Transport scolaire : le conciliateur a convoqué les parties

Un conciliateur a convoqué les exécutifs de deux syndicats de conducteurs d’autobus scolaires en conflit de travail depuis quelques jours et leur partie patronale, vendredi matin à Sherbrooke.

On essaie de trouver un terrain d’entente entre les syndiqués d’Autobus de l’Estrie et des Autobus de la Sapinière et l’employeur Transdev.

«C’est une bonne nouvelle que les gens se parlent, mais on ne peut prévoir ce qui va se passer», convient le président du Conseil central des syndicats de l’Estrie, Denis Beaudin.

«On souhaite que ces discussions donnent quelque chose. Quand un conciliateur convoque les parties, c’est des fois parce qu’une des deux a quelque chose à offrir. Dans ce cas-ci, nous le syndicat sommes en demandes. Est-ce que Transdev a quelque chose de nouveau à offrir? On verra.»

Dans le cas du syndicat d’Autobus des Cantons, aussi en grève depuis mercredi, on est sans nouvelle de l’employeur, l’entreprise Sogesco, ajoute M. Beaudin.

Ce dernier note que des dossiers se sont réglés avec des entreprises locales, alors que ceux concernant ces «multinationales» trainent. «C’est triste», dit-il.

«Nous sommes à la croisée des chemins dans le transport scolaire. Maintenant, nous avons un chauffeur pour un circuit. Ça fonctionne. Mais il nous faut des mesures d’attraction et de rétention des chauffeurs pour l’avenir. Il ne faut pas attendre à la prochaine négociation de la convention collective.»
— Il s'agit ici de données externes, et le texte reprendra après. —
(** Whether an operation makes the store accept a genesis block. *)
Definition acceptsGenesis (st : InventoryManager) (op : Op) : bool :=
  match op with
  | CreateGenesis nodeId now =>
      match snd (createGenesisBlock nodeId now st) with Some _ => true | None => false end
  | AddBlock b => flag (Block.isGenesis b) && snd (addBlock b st)
  | _ => false
  end.

Fixpoint genesisCount (ops : list Op) (st : InventoryManager) : nat :=
  match ops with
  | [] => O
  | op :: rest =>
      ((if acceptsGenesis st op then 1 else 0) + genesisCount rest (step st op))%nat
  end.

(** The identity under which [addBlock] files a block:
    [originalBlockHash || calculatedHash]. *)
Definition blockId (b : Block.t) : string :=
  if truthy (Block.hash b) then Block.hash b else calculateBlockHash b.

(** The transactions stored under a hash, and those of a list of hashes. *)
Definition txsOf (st : InventoryManager) (h : string) : list Tx.t :=
  match blocks st !! h with
  | Some b => default [] (Block.transactions b)
  | None => []
  end.

Definition txsOfChain (st : InventoryManager) (hs : list string) : list Tx.t :=
  concat (txsOf st <$> hs).

(** A transaction that both balance loops act on, and one that moves coins
    between two distinct accounts. *)
Definition effective (tx : Tx.t) : bool :=
  truthy (Tx.sender tx) && truthy (Tx.receiver tx) && JS.truthy (Tx.amount tx).

Definition selfTransfer (tx : Tx.t) : bool := String.eqb (Tx.sender tx) (Tx.receiver tx).

Definition noSelfTransfer (txs : list Tx.t) : bool :=
  forallb (fun tx => negb (selfTransfer tx)) txs.

Definition blockNoSelfTransfer (b : Block.t) : bool :=
  noSelfTransfer (default [] (Block.transactions b)).

(** What a list of transactions takes from, and gives to, an account, in
    units. *)
Fixpoint outflow (a : string) (txs : list Tx.t) : Z :=
  match txs with
  | [] => 0
  | tx :: rest =>
      (if effective tx && String.eqb (Tx.sender tx) a then unitsOf (Tx.amount tx) else 0)
      + outflow a rest
  end.

Fixpoint inflow (a : string) (txs : list Tx.t) : Z :=
  match txs with
  | [] => 0
  | tx :: rest =>
      (if effective tx && String.eqb (Tx.receiver tx) a then unitsOf (Tx.amount tx) else 0)
      + inflow a rest
  end.

(** What [validateTransaction] and the [seen] test of [addTransaction] ask. *)
Definition admissible (tx : Tx.t) (st : InventoryManager) : Prop :=
  (Tx.id tx ∉ seenMessages st)
  /\ Tx.sender tx <> EmptyString
  /\ Tx.receiver tx <> EmptyString
  /\ JS.truthy (Tx.amount tx) = true
  /\ JS.le (Tx.amount tx) JS.zero = false
  /\ JS.lt (balanceOr0 (balances st) (Tx.sender tx)) (Tx.amount tx) = false.

(** What the code between validation and the consensus check leaves alone. *)
Definition chainFrame (st st' : InventoryManager) : Prop :=
  blocks st' = blocks st
  /\ seenMessages st' = seenMessages st
  /\ genesisCreated st' = genesisCreated st
  /\ blockchainHead st' = blockchainHead st
  /\ blockHeights st' = blockHeights st
  /\ propagated st' = propagated st.

(** The store right after [addBlock] has filed a regular block, before its
    transactions are processed: [blocks.set], [seenMessages.add], and the
    height assignment. *)
Definition fileBlock (b : Block.t) (st : InventoryManager) : InventoryManager :=
  let st := set_blocks (<[blockId b := Block.with_hash (blockId b) b]> (blocks st)) st in
  let st := set_seenMessages ({[blockId b]} ∪ seenMessages st) st in
  set_blockHeights
    (<[blockId b := assignedHeight (Block.previousHash b) st]> (blockHeights st)) st.

(** [heightOf[h]] as the consensus check reads it: [blockHeights.get(h) || 0]. *)
Definition heightOf (st : InventoryManager) (h : string) : Z := getOr0 (blockHeights st) h.

(** Every head the store has had was marked as seen. *)
Definition headSeen (st : InventoryManager) : Prop :=
  forall h, blockchainHead st = Some h -> h ∈ seenMessages st.

(** ** A recorded network run

    Blocks as the miner produces them (no [isGenesis] key), mined for the
    four-zero difficulty on top of the genesis block that
    [createGenesisBlock "n1"] builds at [genesisTime]. *)

Definition genesisTime : string := "2025-03-05T12:00:00.000Z".
Definition genesisHash : string :=
  "d705fd934d806c87cb03778d20570f56b165936df6b557bf0947888289b0c87d".

Definition tx1 : Tx.t := Tx.mk "tx_1" "n1" "n2" (JS.of_Z 30) 1741176657558.
Definition txSelf : Tx.t := Tx.mk "tx_2" "n1" "n1" (JS.of_Z 5) 1741176657600.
M. Beaudin donne l’exemple de l’entente intervenue avec la compagnie Autobus B. Dion et qui a été entérinée jeudi soir en assemblée générale des membres. C’est dans une proportion de 93 %  que les membres composant le Syndicat des travailleuses et travailleurs des Autobus B. Dion – CSN se sont prononcés en faveur de l’entente de principe.

Les principaux gains comprennent une bonification de l’échelle de vacances de 1 %, des augmentations salariales moyennes à l’indexation au coût de la vie chaque année + 12 % sur six ans (dont deux années sont rétroactives). Ainsi, si l’indice du prix à la consommation se situe à 2 % en 2019, 2020 et 2021, le taux horaire passera de 20,51 $ à 25,79 $ l’heure en juillet 2022, ce qui pourrait signifier une augmentation salariale totale de 25,74 % sur six ans, indique la CSN. 

« Voici une entente à la hauteur de ce que ces conducteurs et conductrices sont en droit de recevoir et de surcroît, sans avoir eu à exercer une seule minute de grève. Nous en sommes très heureux», déclare M. Beaudin.

«Mais ceux qui jettent le pavé dans la mare sont les deux derniers transporteurs qui refusent d’octroyer les mêmes conditions. Il devient impératif que ces employeurs réagissent afin que les parents et les élèves puissent bénéficier du transport scolaire à court, moyen et long terme.»

Le métier de conducteur d’autobus scolaire est trop souvent sous-estimé tant sur le plan des conditions de travail que des responsabilités qu’elles incombent, ajoute-t-il.

Le Syndicat des travailleuses et travailleurs des Autobus B. Dion compte 40 membres.

Rappelons que le Syndicat des travailleuses et travailleurs des Autobus Coaticook et leur employeur en sont aussi venus à une entente au cours des derniers jours.  Les membres du syndicat seront consultés en assemblée générale lundi prochain.